Gli interventi richiesti a Palazzo Madama riguardano i costi d’esercizio relativi alla sicurezza sociale, i requisiti di idoneità e capacità finanziaria, il mantenimento della corresponsabilità della filiera e l’azione diretta regole che rafforzano la legalità nel settore in sinergia con l’attività di controllo da parte dell’Albo e, per ultimo, l’istituto della conciliazione delle controversie sui rapporti tra vettori e sub vettori.
“Ai senatori abbiamo presentato alcune richieste di modifica dettate dal buonsenso e dalle attuali necessità delle aziende – afferma il Presidente Nazionale di Confartigianato Trasporti, nonché Presidente di Lapam Confartigianato Trasporti Modena-Reggio Emilia, Amedeo Genedani – anche se, da alcune fonti governative, ci risulta che l’Esecutivo abbia intenzione di accettare solo due emendamenti, tra l’altro quelli non fondamentali”.

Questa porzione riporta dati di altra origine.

(** Greedy repetition of a character class: consume one more character if
    possible and try the rest of the pattern after it; if that fails, try
    the rest of the pattern here. *)
Fixpoint star_go (fl : flags) (k : cclass) (kont : cont) (prev : option ascii)
    (s : string) (caps : captures) {struct s} : option captures :=
  match s with
  | EmptyString => kont (prev, s) caps
  | String c s' =>
      if cls_match fl k c then
        match star_go fl k kont (Some c) s' caps with
        | Some res => Some res
        | None => kont (prev, s) caps
        end
      else kont (prev, s) caps
  end.

Fixpoint mtch (fl : flags) (r : regex) (st : mstate) (caps : captures)
    (kont : cont) : option captures :=
  match r with
  | REps => kont st caps
  | RClass k =>
      match snd st with
      | String c s' => if cls_match fl k c then kont (Some c, s') caps else None
      | EmptyString => None
      end
  | RStar k => star_go fl k kont (fst st) (snd st) caps
  | RPlus k =>
      match snd st with
      | String c s' => if cls_match fl k c then star_go fl k kont (Some c) s' caps else None
      | EmptyString => None
      end
  | ROpt r' =>
      match mtch fl r' st caps kont with
      | Some res => Some res
      | None => kont st caps
      end
  | RGroup n r' =>
      mtch fl r' st caps (fun st' caps' => kont st' ((n, captured (snd st) (snd st')) :: caps'))
  | RSeq r1 r2 => mtch fl r1 st caps (fun st' caps' => mtch fl r2 st' caps' kont)
  | RBol => if at_bol fl (fst st) then kont st caps else None
  | REol => if at_eol fl (snd st) then kont st caps else None
  end.

Definition accept : cont := fun _ caps => Some caps.

(** [pattern.match(s)] *)
Definition re_match (fl : flags) (r : regex) (s : string) : option captures :=
  mtch fl r (None, s) [] accept.

Fixpoint search_from (fl : flags) (r : regex) (prev : option ascii) (s : string)
    : option captures :=
  match mtch fl r (prev, s) [] accept with
  | Some caps => Some caps
  | None =>
      match s with
      | EmptyString => None
      | String c s' => search_from fl r (Some c) s'
      end
  end.

(** [re.search(pattern, s, flags)] *)
Definition re_search (fl : flags) (r : regex) (s : string) : option captures :=
  search_from fl r None s.

(** ** The patterns of the program *)

(** [r"^@(@)?option\s+(.* )$"] *)
Definition option_re : regex :=
  seqs [RBol; lit "@"; ROpt (RGroup 1 (lit "@")); lit "option";
        RPlus CSpace; RGroup 2 (RStar CAny); REol].

(** [r"^@(\w+)\s+(.* )$"] *)
Definition tag_re : regex :=
  seqs [RBol; lit "@"; RGroup 1 (RPlus CWord); RPlus CSpace; RGroup 2 (RStar CAny); REol].

(** [r"^@image\s+(.+)$"] *)
Definition image_re : regex :=
  seqs [RBol; lit "@image"; RPlus CSpace; RGroup 1 (RPlus CAny); REol].

(** ** Greedy repetition *)

Fixpoint takew (p : ascii -> bool) (s : string) : string :=
  match s with
  | String c s' => if p c then String c (takew p s') else EmptyString
  | EmptyString => EmptyString
  end.

Fixpoint dropw (p : ascii -> bool) (s : string) : string :=
  match s with
  | String c s' => if p c then dropw p s' else s
  | EmptyString => EmptyString
  end.

(** A continuation that does not look at the character before its
    position (no [^] follows). *)
Definition ign_prev (kont : cont) : Prop :=
  forall p p' s caps, kont (p, s) caps = kont (p', s) caps.

Section Greedy.
Context (fl : flags) (k : cclass).

(** [star_go] with the continuation seen as a function of the rest of the
    subject only. *)
Fixpoint star_try (K : string -> option captures) (s : string) : option captures :=
  match s with
  | EmptyString => K s
  | String c s' =>
      if cls_match fl k c then
        match star_try K s' with Some res => Some res | None => K s end
      else K s
  end.

Lemma star_go_try kont prev s caps :
  ign_prev kont -> star_go fl k kont prev s caps = star_try (fun t => kont (None, t) caps) s.
Proof.
  intros Hk. revert prev. induction s as [|c s IH]; intros prev; simpl; [apply Hk|].
  rewrite IH, (Hk prev None). done.
Qed.

(** If the rest of the pattern matches after the longest repetition,
    that is the match. *)
Lemma star_try_max K s x :
  K (dropw (cls_match fl k) s) = Some x -> star_try K s = Some x.
Proof.
  induction s as [|c s IH]; simpl; [done|].
  destruct (cls_match fl k c); [intros H; by rewrite IH|done].
Qed.

(** If the rest of the pattern never matches before a character of the
    class, only the longest repetition can match. *)
Lemma star_try_stop K s :
  (forall c t, cls_match fl k c = true -> K (String c t) = None) ->
  star_try K s = K (dropw (cls_match fl k) s).
Proof.
  intros HK. induction s as [|c s IH]; simpl; [done|].
  destruct (cls_match fl k c) eqn:E; [|done].
  rewrite IH, (HK c s E). by destruct (K _).
Qed.
Lemma star_try_ext K1 K2 s : (forall t, K1 t = K2 t) -> star_try K1 s = star_try K2 s.
Proof.
  intros HK. induction s as [|c s IH]; simpl; [done|].
  rewrite IH, HK. done.
Qed.
End Greedy.

Lemma str_take_app a b : str_take (String.length a) (a +:+ b) = a.
Proof. induction a as [|c a IH]; [done|]. rewrite str_app_cons. simpl. by rewrite IH. Qed.
(** A block in which [@image] does not occur (in particular one with
    [@Image] in another case, or with no image line) yields [(None, None)]. *)
Theorem image_entry_none idx raw_q :
  contains "@image" raw_q = false -> image_entry idx raw_q = (None, None).
Proof. intros H. by rewrite image_entry_scan_core, image_scan_none. Qed.

(** ** Witnesses *)

Definition nl : string := String LF EmptyString.

Definition red_circle : string := "@title Circles" +:+ nl +:+ "@image draw a red circle" +:+ nl +:+ "@option 4".

Lemma extract_image_prompts_spec_witness :
  ["@option 1"; "plain text"; red_circle] !! 2 = Some red_circle /\
  extract_image_prompts ["@option 1"; "plain text"; red_circle] !! 2 =
    Some (Some "draw a red circle", Some "images/question3.png").
Proof.
  assert (H : ["@option 1"; "plain text"; red_circle] !! 2 = Some red_circle) by reflexivity.
  split; [exact H|].
  rewrite (proj2 (extract_image_prompts_spec _) 2 red_circle H). vm_compute. reflexivity.
Defined.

“Per noi e per tutto il settore dell’Autotrasporto – prosegue Genedani – questa non sarebbe una condizione accettabile e che potrebbe portare a un fermo merci”.
“In ogni caso – continua il Presidente Lapam Confartigianato Trasporti – a livello territoriale abbiamo iniziato l’azione di informazione e coinvolgimento dei Senatori per supportarli nelle scelte che dovranno fare a Palazzo Madama, e per spiegare come queste, in ogni caso, andranno a influire sulla condizione del settore”.
Confartigianato Lapam Trasporti auspica l’approvazione degli emendamenti per le ricadute positive che questi porterebbero alle migliaia di imprese e addetti.